Tally the lines below that contain the word "missing", then give the tally and nothing more.

## Entries shown
__________________________________________________
Example dumps_example :
  dumps (JObj [("index", JInt (-1)); ("custom_params", JObj [("x", JInt 1)])])
  = "{" +:+ String newline ("  " +:+ quoted "index" +:+ ": -1,")
    +:+ String newline ("  " +:+ quoted "custom_params" +:+ ": {")
    +:+ String newline ("    " +:+ quoted "x" +:+ ": 1")
    +:+ String newline "  }"
    +:+ String newline "}".
Proof. reflexivity. Qed.

(** Scenario 1 of the specification: the cursor is 0 and the worker writes
    [{"ok": true}] while the handler sleeps between its first two polls. *)
Definition env_ok : environment :=
  env_with (writes_at 100 (result_file_path 0) ok_text).

Example scenario_ok_run :
  snd (generate_next env_ok JNull fresh) = Val (JObj [("ok", JBool true)], 200)
  /\ cursor_value (files (fst (generate_next env_ok JNull fresh))) = 1
  /\ clock (fst (generate_next env_ok JNull fresh)) = 101.
Proof. vm_compute. repeat split. Qed.

Lemma writes_at_keeps_cursor (at_time i : Z) (text : string) :
  worker_keeps (env_with (writes_at at_time (result_file_path i) text)) STATE_FILE.
Proof.
  intros t fs. cbn [worker env_with]. unfold writes_at.
  destruct (t =? at_time); [|reflexivity].
  apply lookup_insert_ne, result_path_not_state.
Qed.

Lemma asleep_keeps_cursor : worker_keeps (env_with asleep) STATE_FILE.
Proof. intros t fs. reflexivity. Qed.

(** The successful round trip of scenario 1. *)
Lemma sequential_success_witness :
  exists w',
    generate_next env_ok JNull fresh = (w', Val (JObj [("ok", JBool true)], 200))
    /\ cursor_value (files w') = 1
    /\ files w' !! result_file_path 0 = None.
Proof.
  destruct (sequential_success_advances_cursor env_ok JNull JNull fresh 1
              ok_text (JObj [("ok", JBool true)]))
    as (w' & Hrun & Hcursor & Hresult & _).
  - reflexivity.
  - reflexivity.
  - vm_compute. reflexivity.
  - vm_compute. discriminate.
  - reflexivity.
  - reflexivity.
  - reflexivity.
  - reflexivity.
  - vm_compute. reflexivity.
  - vm_compute. reflexivity.
  - vm_compute. reflexivity.
  - vm_compute. reflexivity.
  - reflexivity.
  - exists w'. split; [exact Hrun|]. split; [exact Hcursor|exact Hresult].
Defined.

(** C1 as stated fails: in scenario 1 the cursor is 0, the result appears
    at the second poll and is free of errors, the request answers 200 and
    the cursor becomes 1, yet the trigger artifact is still in the
    directory when the request ends: nothing in the handler removes it. *)
Lemma trigger_survives_successful_round_trip :
  cursor_value (files fresh) = 0 /\
  0 < get_total_samples /\
  (let w0 := published env_ok (JObj [("index", JInt 0)]) (sequential_chosen fresh) in
   files w0 !! result_file_path 0 = None /\
   files (idle env_ok 1 (result_file_path 0) w0) !! result_file_path 0
   = Some ok_text) /\
  json_load env_ok ok_text = inl (JObj [("ok", JBool true)]) /\
  py_in "error" (JObj [("ok", JBool true)]) = Val false /\
  snd (generate_next env_ok JNull fresh) = Val (JObj [("ok", JBool true)], 200)
  /\
  cursor_value (files (fst (generate_next env_ok JNull fresh))) = 1 /\
  files (fst (generate_next env_ok JNull fresh)) !! result_file_path 0 = None
  /\
  files (fst (generate_next env_ok JNull fresh)) !! TRIGGER_FILE
  = Some (dumps (JObj [("index", JInt 0)])).
Proof. vm_compute. repeat split. Qed.

(** A payload that is a bare number: it parses and is consumed, the cursor
    advances, and the membership test on it raises [TypeError], so the
    answer is the internal error. *)
Example scalar_payload_run :
  let env := env_with (writes_at 100 (result_file_path 0) "5") in
  snd (generate_next env JNull fresh)
  = Val (JObj [("error",
                JStr "Error processing result: argument of type 'int' is not iterable")],
         500)
  /\ cursor_value (files (fst (generate_next env JNull fresh))) = 1
  /\ files (fst (generate_next env JNull fresh)) !! result_file_path 0 = None.
Proof. vm_compute. repeat split. Qed.



(** A result artifact that is not JSON. *)
Definition env_garbage : environment :=
  env_with (writes_at 100 (result_file_path 0) garbage_text).

Lemma corrupt_result_witness :
  exists w',
    generate_next env_garbage JNull fresh
    = (w', Val (JObj [("error",
                       JStr "Error processing result: Expecting value: line 1 column 1 (char 0)")],
                500))
    /\ files w' !! result_file_path 0 = None.
Proof.
  destruct (corrupt_result_is_discarded env_garbage JNull fresh 0
              (JObj [("index", JInt 0)]) 1 garbage_text
              (PyExn JSONDecodeError "Expecting value: line 1 column 1 (char 0)"))
    as (w' & Hrun & Hfiles & _).
  - vm_compute. reflexivity.
  - reflexivity.
  - reflexivity.
  - vm_compute. reflexivity.
  - vm_compute. reflexivity.
  - vm_compute. reflexivity.
  - vm_compute. reflexivity.
  - exists w'. split; [exact Hrun|].
    rewrite Hfiles. cbn [remove_fault env_garbage env_with].
    apply lookup_delete_eq.
Defined.

Lemma corrupt_result_cursor_witness :
  exists w',
    generate_next env_garbage JNull fresh
    = (w', Val (JObj [("error",
                       JStr "Error processing result: Expecting value: line 1 column 1 (char 0)")],
                500))
    /\ cursor_value (files w') = 0
    /\ snd (choose_job env_garbage JNull w') = Val (inr (0, JObj [("index", JInt 0)])).
Proof.
  destruct (corrupt_result_keeps_cursor env_garbage JNull JNull fresh 1
              garbage_text
              (PyExn JSONDecodeError "Expecting value: line 1 column 1 (char 0)"))
    as (w' & Hrun & _ & Hkept).
  - reflexivity.
  - reflexivity.
  - vm_compute. reflexivity.
  - reflexivity.
  - reflexivity.
  - vm_compute. reflexivity.
  - vm_compute. reflexivity.
  - vm_compute. reflexivity.
  - vm_compute. reflexivity.
  - destruct (Hkept (writes_at_keeps_cursor 100 0 garbage_text))
      as (_ & Hcursor & Hretry).
    exists w'. split; [exact Hrun|]. split; [exact Hcursor|exact Hretry].
Defined.

(** Scenario 4 of the specification: no result ever appears. *)
Definition env_asleep : environment := env_with asleep.

Lemma timeout_witness :
  exists w',
    generate_next env_asleep JNull fresh
    = (w', Val (JObj [("error", JStr "Timeout waiting for video generation")],
                500))
    /\ files w' !! TRIGGER_FILE = None
    /\ files w' !! STATE_FILE = Some "0"
    /\ snd (choose_job env_asleep JNull w') = Val (inr (0, JObj [("index", JInt 0)])).
Proof.
  destruct (timeout_leaves_cursor env_asleep JNull fresh 0
              (JObj [("index", JInt 0)]))
    as (w' & Hrun & Hfiles & _ & Hkept).
  - vm_compute. reflexivity.
  - reflexivity.
  - reflexivity.
  - vm_compute. reflexivity.
  - destruct (Hkept asleep_keeps_cursor) as (Hcursor & Hretry).
    exists w'. split; [exact Hrun|]. split; [|split; [|exact Hretry]].
    + rewrite Hfiles. cbn [remove_fault env_asleep env_with].
      apply lookup_delete_eq.
    + rewrite Hcursor. reflexivity.
Defined.

Lemma timeout_blocking_witness :
  exists w',
    generate_next env_asleep JNull fresh
    = (w', Val (JObj [("error", JStr "Timeout waiting for video generation")],
                500))
    /\ clock w' - clock fresh = 30100.
Proof.
  destruct (timeout_blocks_past_ceiling env_asleep JNull fresh 0
              (JObj [("index", JInt 0)]))
    as (w' & Hrun & _ & Hclock & _).
  - vm_compute. reflexivity.
  - reflexivity.
  - reflexivity.
  - vm_compute. reflexivity.
  - exists w'. split; [exact Hrun|exact Hclock].
Defined.

(** Scenario 2 of the specification, at the bound the code configures. *)
Lemma exhausted_cursor_witness :
  generate_next env_asleep JNull (directory_with_cursor "1000")
  = ({| files := {[STATE_FILE := "1000"]}; clock := 0;
        events := [EvRead STATE_FILE] |},
     Val (JObj [("error", JStr "All samples generated");
                ("index", JInt 1000)], 400)).
Proof.
  apply (exhausted_cursor_is_rejected env_asleep JNull JNull
           (directory_with_cursor "1000")).
  - reflexivity.
  - reflexivity.
  - vm_compute. discriminate.
Defined.

(** Custom mode. *)
Definition custom_body : json := JObj [("custom_params", JObj [("x", JInt 1)])].

Definition env_custom_oom : environment :=
  env_with (writes_at 100 (result_file_path (-1)) oom_text).

Lemma custom_mode_witness :
  snd (choose_job env_custom_oom custom_body (directory_with_cursor "1000"))
  = Val (inr (-1, JObj [("index", JInt (-1));
                        ("custom_params", JObj [("x", JInt 1)])])).
Proof.
  destruct (truthy_custom_params_select_custom_mode env_custom_oom custom_body
              (JObj [("x", JInt 1)]) (directory_with_cursor "1000"))
    as (Hjob & _).
  - reflexivity.
  - reflexivity.
  - reflexivity.
  - reflexivity.
  - rewrite Hjob. reflexivity.
Defined.

(** C3 as stated fails: this body contains a [custom_params] field, an
    empty mapping, and the request is handled in sequential mode: the
    cursor is read and checked against the bound, and the request is
    rejected without any trigger. *)
Lemma empty_custom_params_goes_sequential :
  py_get (JObj [("custom_params", JObj [])]) "custom_params" = Val (JObj [])
  /\
  generate_next env_asleep (JObj [("custom_params", JObj [])])
    (directory_with_cursor "1000")
  = ({| files := {[STATE_FILE := "1000"]}; clock := 0;
        events := [EvRead STATE_FILE] |},
     Val (JObj [("error", JStr "All samples generated");
                ("index", JInt 1000)], 400)).
Proof. split; vm_compute; reflexivity. Qed.

(** Scenario 3 of the specification: a custom request answered by a
    worker-reported error leaves the cursor artifact as it was. *)
Lemma custom_request_witness :
  exists w' outcome,
    generate_next env_custom_oom custom_body fresh = (w', outcome)
    /\ outcome <> OutOfFuel
    /\ files w' !! STATE_FILE = Some "0".
Proof.
  destruct (custom_request_leaves_cursor env_custom_oom custom_body
              (JObj [("x", JInt 1)]) fresh)
    as (w' & outcome & Hrun & Htotal & _ & Hkept).
  - reflexivity.
  - reflexivity.
  - exists w', outcome. split; [exact Hrun|]. split; [exact Htotal|].
    rewrite (Hkept (writes_at_keeps_cursor 100 (-1) oom_text)). reflexivity.
Defined.

Example scenario_custom_oom_run :
  snd (generate_next env_custom_oom custom_body fresh)
  = Val (JObj [("error", JStr "oom")], 500)
  /\ files (fst (generate_next env_custom_oom custom_body fresh)) !! STATE_FILE
     = Some "0".
Proof. vm_compute. repeat split. Qed.

End Examples.

(** * Further properties of the server *)

(** ** The cursor store, continued *)

Section CursorStore.

Variable E : environment.



(** X2: when the cursor artifact cannot be written,
    [update_current_index] logs one error and raises the very exception of
    the failed write to its caller; the directory is left as it was, so the
    cursor keeps its value. *)
Theorem cursor_write_failure_is_raised (n : Z) (w : world) (e : pyexn) :
  open_w_fault E STATE_FILE = Some e ->
  update_current_index E n w
  = ({| files := files w; clock := clock w;
        events := EvLog ERROR ("Failed to update state file: " +:+ exn_str e)
                  :: EvWrite STATE_FILE :: events w |},
     Raise e).
Proof.
  intros Hw. unfold update_current_index, try_except, write_file. rewrite Hw.
  rewrite caught_by_Exception. reflexivity.
Qed.

(** *** Start-up and shutdown *)

(** The module's start-up code (lines 25-28): the cursor artifact is
    created, holding 0, when it does not exist. *)
Definition ensure_state_file : M unit :=
  there <- os_path_exists STATE_FILE ;;
  if negb there then write_file E STATE_FILE "0" else ret tt.


(** X3: start-up never changes the value of the cursor: an existing cursor
    artifact is left untouched, whatever it holds, and a missing one is
    created holding 0, which is what [get_current_index] reads from a
    missing artifact anyway.  No other artifact is changed.  A server that
    is restarted therefore resumes at the index it had reached. *)
Theorem startup_preserves_cursor (w : world) :
  let w' := fst (ensure_state_file w) in
  cursor_value (files w') = cursor_value (files w) /\
  (forall text, files w !! STATE_FILE = Some text -> files w' = files w) /\
  (files w !! STATE_FILE = None -> open_w_fault E STATE_FILE = None ->
   files w' !! STATE_FILE = Some "0") /\
  (forall path, path <> STATE_FILE -> files w' !! path = files w !! path).
Proof.
  unfold ensure_state_file, bind, os_path_exists, write_file, ret.
  destruct (files w !! STATE_FILE) as [text|] eqn:Hf; cbn [negb fst].
  - repeat split; try reflexivity. intros Hnone. congruence.
  - destruct (open_w_fault E STATE_FILE) as [e|] eqn:Hw;
      cbn [fst files set_files record].
    + repeat split; try reflexivity; congruence.
    + split; [|split; [|split]].
      * unfold cursor_value. rewrite lookup_insert_eq, Hf. reflexivity.
      * intros text Htext. congruence.
      * intros _ _. apply lookup_insert_eq.
      * intros path Hpath. apply lookup_insert_ne. congruence.
Qed.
__________________________________________________
## Result
2